The Alerts Challenge
Typically, there are two kinds of situations in a Crew that would need to trigger an alert. First is an immediate emergency. 911 to all surrounding personnel, help immediately. Once a crew member pushes the emergency button on the app, the backend receives an alert in near real-time using the DynamoDB stream and updates the backend via Kafka. Once the backend receives the update, the manual process ensures a remedial action, typically a person following up with the crew offline, arranging appropriate response action. REST call from the app updates the alert status on the outages table using lambda.
Other situations are a bit more tricky. For example, the crew member is uncertain of personal safety until she walks into the site. If it looks suspicious from the outside, before even getting in, there will be a mechanism that allows the crew to automate the alert, “If I am not canceling this alarm in the next 10 minutes, send me help.” The alarm will trigger a signal in the backend to send help to the exact GPS coordinates.
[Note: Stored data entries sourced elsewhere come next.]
(** The value given for a field: by alias, and by name as well under
    [populate_by_name]; a field without alias goes by its name. *)
Definition lookup_field {T} (populate_by_name : bool) (f : field T)
           (entries : list (string * value)) : option value :=
  match falias f with
  | Some a =>
      match dict_get a entries with
      | Some x => Some x
      | None => if populate_by_name then dict_get (fname f) entries else None
      end
  | None => dict_get (fname f) entries
  end.

(** One field of a model: [check] validates a given value. *)
Definition validate_field {T} (check : value -> result value)
           (populate_by_name : bool) (f : field T)
           (entries : list (string * value)) : result value :=
  match lookup_field populate_by_name f entries with
  | Some VNone =>
      if frequired f then Invalid (wrong_type "not None") else Valid VNone
  | Some x => check x
  | None => if frequired f then Invalid missing else Valid VNone
  end.

(** The key that an error of a field is reported under: the key its value
    was found by, and the wire name of a field that is missing. *)
Definition error_key {T} (populate_by_name : bool) (f : field T)
           (entries : list (string * value)) : string :=
  match falias f with
  | Some a =>
      match dict_get a entries with
      | Some _ => a
      | None =>
          if populate_by_name
          then match dict_get (fname f) entries with
               | Some _ => fname f
               | None => a
               end
          else a
      end
  | None => fname f
  end.

(** The attributes of the instance, or the first field's error.  A field
    comes with its attribute name, its key for an error, and its result. *)
Fixpoint collect_fields (rs : list (string * string * result value))
  : result (list (string * value)) :=
  match rs with
  | [] => Valid []
  | (name, key, r) :: rest =>
      match r with
      | Invalid e => Invalid (at_field key e)
      | Valid x =>
          match collect_fields rest with
          | Valid xs => Valid ((name, x) :: xs)
          | Invalid e => Invalid e
          end
      end
  end.

(** The items of the list, or the first item's error. *)
Fixpoint collect_items (index : nat) (rs : list (result value))
  : result (list value) :=
  match rs with
  | [] => Valid []
  | r :: rest =>
      match r with
      | Invalid e => Invalid (at_item index e)
      | Valid x =>
          match collect_items (S index) rest with
          | Valid xs => Valid (x :: xs)
          | Invalid e => Invalid e
          end
      end
  end.

(** A union: the first member, in the order of declaration, that accepts
    the value.  (For the unions of this repository that is pydantic's smart
    mode: no value is accepted by two members that set equally many
    fields.) *)
Fixpoint first_member (rs : list (string * result value)) : result value :=
  match rs with
  | [] => Invalid (no_member [])
  | (name, r) :: rest =>
      match r with
      | Valid x => Valid x
      | Invalid e =>
          match first_member rest with
          | Valid x => Valid x
          | Invalid (no_member es) => Invalid (no_member ((name, e) :: es))
          | Invalid e' => Invalid e'
          end
      end
  end.

Section Validate.

Variable lax : lax_mode.
(** C4: a trade of 150 shares against an order with 100 left does not
    abort: the [uint16] difference wraps to 65486, which is positive, and
    is stored as what is left of the order. *)
Theorem negative_remainder_not_caught :
  exists st,
    match_pass (scale_prices Sample.oversold) = Ok st
    ∧ trade_volumes st = [150]
    ∧ limit_data_volume st = [65486]
    ∧ 100 - 150 <= 0.
Proof.
  eexists. split; [vm_compute; reflexivity|]. repeat split. lia.
Qed.

End AttributionClaims.

Module Witnesses.
Import Py IO Taq TaqSpec Itch TaqEntry Scores.

Lemma year_response_witness :
  outcome (taq_self_response_year_time_short_long_tau_data
             Sample.midpoint_file Sample.trade_signs_file Sample.bussiness_days
             "AAPL" "2008" 2 1)
  = Ok (year_average (Z.to_nat 2)
          (fun date =>
             taq_self_response_day_time_short_long_tau_data
               Sample.midpoint_file Sample.trade_signs_file "AAPL" date 2 1)
          (Sample.bussiness_days "2008"))
  ∧ outcome (taq_cross_response_year_time_short_long_tau_data
               Sample.midpoint_file Sample.trade_signs_file
               Sample.bussiness_days "AAPL" "MSFT" "2008" 2 1)
    = Ok (Some (year_average (Z.to_nat 2)
                  (fun date =>
                     taq_cross_response_day_time_short_long_tau_data
                       Sample.midpoint_file Sample.trade_signs_file
                       "AAPL" "MSFT" date 2 1)
                  (Sample.bussiness_days "2008"))).
Proof.
  destruct (year_response Sample.midpoint_file Sample.trade_signs_file
              Sample.bussiness_days "AAPL" "MSFT" "2008" 2 1)
    as [Hself Hcross].
  - lia.
  - split.
    + apply Hself. vm_compute. reflexivity.
    + apply Hcross.
      * discriminate.
      * vm_compute. reflexivity.
Defined.

Lemma cross_response_dispatch_witness :
  (taq_cross_response_day_time_short_long_tau_data
     Sample.midpoint_file Sample.trade_signs_file "AAPL" "AAPL" "2008-01-02" 2 1
   = Io [] (Ok None)
   ∧ taq_cross_response_year_time_short_long_tau_data
       Sample.midpoint_file Sample.trade_signs_file Sample.bussiness_days
       "AAPL" "AAPL" "2008" 2 1
     = Io [] (Ok None))
  ∧ (let days :=
       for_each_io
         (year_step
            (fun date =>
               taq_cross_response_day_time_short_long_tau_data
                 Sample.midpoint_file Sample.trade_signs_file
                 "AAPL" "MSFT" date 2 1))
         (Sample.bussiness_days "2008") (replicate 2 0%Qc, []) in
     let quotient :=
       st ← outcome days; divide st.1 (sum_axis0 st.2) in
     outcome (taq_cross_response_year_time_short_long_tau_data
                Sample.midpoint_file Sample.trade_signs_file
                Sample.bussiness_days "AAPL" "MSFT" "2008" 2 1)
     = (r ← quotient; Ok (Some r))
     ∧ trace (taq_cross_response_year_time_short_long_tau_data
                Sample.midpoint_file Sample.trade_signs_file
                Sample.bussiness_days "AAPL" "MSFT" "2008" 2 1)
       = HeaderPrint "taq_cross_response_year_time_short_long_tau_data"
                     "AAPL" "MSFT" "2008" "" ""
         :: trace days
         ++ match quotient with
            | Ok r =>
                [Save (save_name
                         "taq_cross_response_year_time_short_long_tau_data"
                         2 1)
                      r "AAPL" "MSFT" "2008" "" ""]
            | Raise _ => []
            end).
Proof.
  split.
  - destruct (cross_response_dispatch
                Sample.midpoint_file Sample.trade_signs_file
                Sample.bussiness_days "AAPL" "AAPL" "2008-01-02"
                "2008" "01" "02" "2008" [] 2 1)
      as [Hsame _].
    + reflexivity.
    + apply Hsame. reflexivity.
  - destruct (cross_response_dispatch
                Sample.midpoint_file Sample.trade_signs_file
                Sample.bussiness_days "AAPL" "MSFT" "2008-01-02"
                "2008" "01" "02" "2008" [] 2 1)
      as [_ Hdistinct].
    + reflexivity.
    + destruct Hdistinct as (_ & _ & _ & _ & Hyear); [discriminate|].
      apply Hyear. reflexivity.
Defined.

Lemma accuracy_scores_witness :
  exists s,
    main_day Sample.times_signs Sample.trade_signs
             (replicate (length Sample.trade_signs) 100)
             Sample.price_signs = Ok s
    ∧ ((0 ≤ accuracy_trades s ≤ 1)%Qc
       ∧ (0 ≤ accuracy_physical_eq2 s ≤ 1)%Qc
       ∧ (0 ≤ accuracy_physical_eq3 s ≤ 1)%Qc)
    ∧ accuracy_trades s = 1%Qc
    ∧ accuracy_physical_eq2 s = 1%Qc
    ∧ accuracy_physical_eq3 s = 1%Qc.
Proof.
  pose (r := main_day Sample.times_signs Sample.trade_signs
                      (replicate (length Sample.trade_signs) 100)
                      Sample.price_signs).
  assert (Hr : main_day Sample.times_signs Sample.trade_signs
                        (replicate (length Sample.trade_signs) 100)
                        Sample.price_signs = r)
    by reflexivity.
  vm_compute in r.
  match eval unfold r in r with
  | Ok ?s0 =>
      exists s0; split; [exact Hr|];
      destruct (accuracy_scores _ _ _ _ s0 Hr) as (Hrange & Hsame & _)
  end.
  - reflexivity.
  - reflexivity.
  - split; [exact Hrange|].
    destruct Hsame as (Ht & H2 & H3); [vm_compute; reflexivity|].
    split; [exact Ht|]. split; [exact H2|].
    apply H3. exists 100. split; [lia|reflexivity].
Defined.

End Witnesses.

(** * Further properties of the two modules *)

Module TaqLags.
Import Py IO PyFacts NpFacts Taq TaqSpec TaqFacts TaqDay TaqShape TaqYear TaqEntry.
Local Open Scope Qc_scope.

(** X1: the two arrays a day returns have one slot per lag. *)
Theorem day_arrays_length (P S : list Qc) (tau tau_p : Z) (R N : list Qc) :
  day_time_short_long_tau P S tau tau_p = Ok (R, N) ->
  length R = Z.to_nat tau ∧ length N = Z.to_nat tau.
Proof. apply day_length. Qed.

Lemma day_arrays_length_witness :
  exists R N,
    day_time_short_long_tau (map Qc_of_Z [1; 2; 3; 4; 5]%Z)
                            (map Qc_of_Z [1; 1; 0; 0; 0]%Z) 3 1 = Ok (R, N)
    ∧ length R = Z.to_nat 3 ∧ length N = Z.to_nat 3.
Proof.
  pose (r := day_time_short_long_tau (map Qc_of_Z [1; 2; 3; 4; 5]%Z)
                                     (map Qc_of_Z [1; 1; 0; 0; 0]%Z) 3 1).
  assert (Hr : day_time_short_long_tau (map Qc_of_Z [1; 2; 3; 4; 5]%Z)
                 (map Qc_of_Z [1; 1; 0; 0; 0]%Z) 3 1 = r) by reflexivity.
  vm_compute in r.
  match eval unfold r in r with
  | Ok (?R0, ?N0) =>
      exists R0, N0; split; [exact Hr|];
      exact (day_arrays_length _ _ _ _ R0 N0 Hr)
  end.
Defined.

(** X2: at every lag up to the cutoff, the cutoff included, the day returns the
    short-lag product and the short-lag count. *)
Theorem short_lag_slots (P S : list Qc) (tau tau_p t : nat) :
  length P = length S -> (0 < tau_p < tau)%nat -> (t <= tau_p)%nat ->
  exists R N,
    day_time_short_long_tau P S (Z.of_nat tau) (Z.of_nat tau_p) = Ok (R, N)
    ∧ R !! t = Some (short_product P S tau_p)
    ∧ N !! t = Some (Qc_of_Z (short_count S tau_p)).
Proof.
  intros Hlen [Hp Hpt] Ht.
  rewrite (day_code P S tau tau_p Hlen Hp Hpt).
  set (out := foldl _ _ _). exists out.1, out.2. split; [by destruct out|].
  subst out.
  assert (seq 0 tau = seq 0 (tau_p + 1) ++ seq (tau_p + 1) (tau - (tau_p + 1)))
    as ->.
  { replace tau with ((tau_p + 1) + (tau - (tau_p + 1)))%nat at 1 by lia.
    by rewrite seq_app. }
  rewrite foldl_app.
  rewrite (loop_short_only P S tau_p (seq 0 (tau_p + 1)))
    by (apply Forall_forall; intros i Hi%elem_of_seq; lia).
  destruct (loop_other P S tau_p (seq (tau_p + 1) (tau - (tau_p + 1)))
              (short_fill P S tau tau_p) t) as [-> ->].
  { intros Hin%elem_of_seq. lia. }
  unfold short_fill. simpl. split.
  - destruct (decide _) as [H0|Hn0].
    + rewrite short_product_no_sign by done. apply lookup_replicate_2. lia.
    + rewrite lookup_app_l by (rewrite length_replicate; lia).
      rewrite short_product_sum. apply lookup_replicate_2. lia.
  - rewrite lookup_app_l by (rewrite length_replicate; lia).
    apply lookup_replicate_2. lia.
Qed.

Lemma short_lag_slots_witness :
  exists R N,
    day_time_short_long_tau (map Qc_of_Z [1; 2; 3; 4; 5]%Z)
                            (map Qc_of_Z [1; 1; 0; 0; 0]%Z) 3 1 = Ok (R, N)
    ∧ R !! 1%nat = Some (short_product (map Qc_of_Z [1; 2; 3; 4; 5]%Z)
                                       (map Qc_of_Z [1; 1; 0; 0; 0]%Z) 1)
    ∧ N !! 1%nat = Some (Qc_of_Z (short_count (map Qc_of_Z [1; 1; 0; 0; 0]%Z) 1)).
Proof.
  apply (short_lag_slots (map Qc_of_Z [1; 2; 3; 4; 5]%Z)
                         (map Qc_of_Z [1; 1; 0; 0; 0]%Z) 3 1 1).
  - reflexivity.
  - lia.
  - lia.
Defined.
Here are the critical requirements that this situation demands. One, timers on mobile devices are less reliable regarding battery capacities, signal strengths, etc. It is ok to send a false alarm, but you should never miss responding to the notice. Two, once the crew (in most cases) recognizes there are no safety issues at a given location, the user should be able to disable the timer. However, it should be the same crew member who can disable it but not anyone else.
We found a solution for these requirements while remaining serverless in Step Functions. We could have maintained a timer on the app, but that doesn’t solve the first requirement when a battery runs out or the app can’t invoke a REST call due to a lack of internet connectivity once inside. Solve for the second requirement is met by making the step function check the status flag before triggering the alert to the back-office systems. The app validates the user by making him sign in again if the user desires to cancel the alert. If the user loses signal or the battery runs out, it will send a false alarm, which is acceptable given the situations are rare (for rare cases in the first place).
In summary, serverless architecture has enabled us to protect lives by preventing catastrophes and bringing help as soon as possible. These highly available and redundant services would have prohibitive cost implications for infrastructure to support the feature for a single-use matter. And let’s not forget the ongoing licensing, maintenance, security, electricity, environmental impact, and personnel to maintain the infrastructure. Serverless and pay-per-use are superior and faster than on-premise solutions.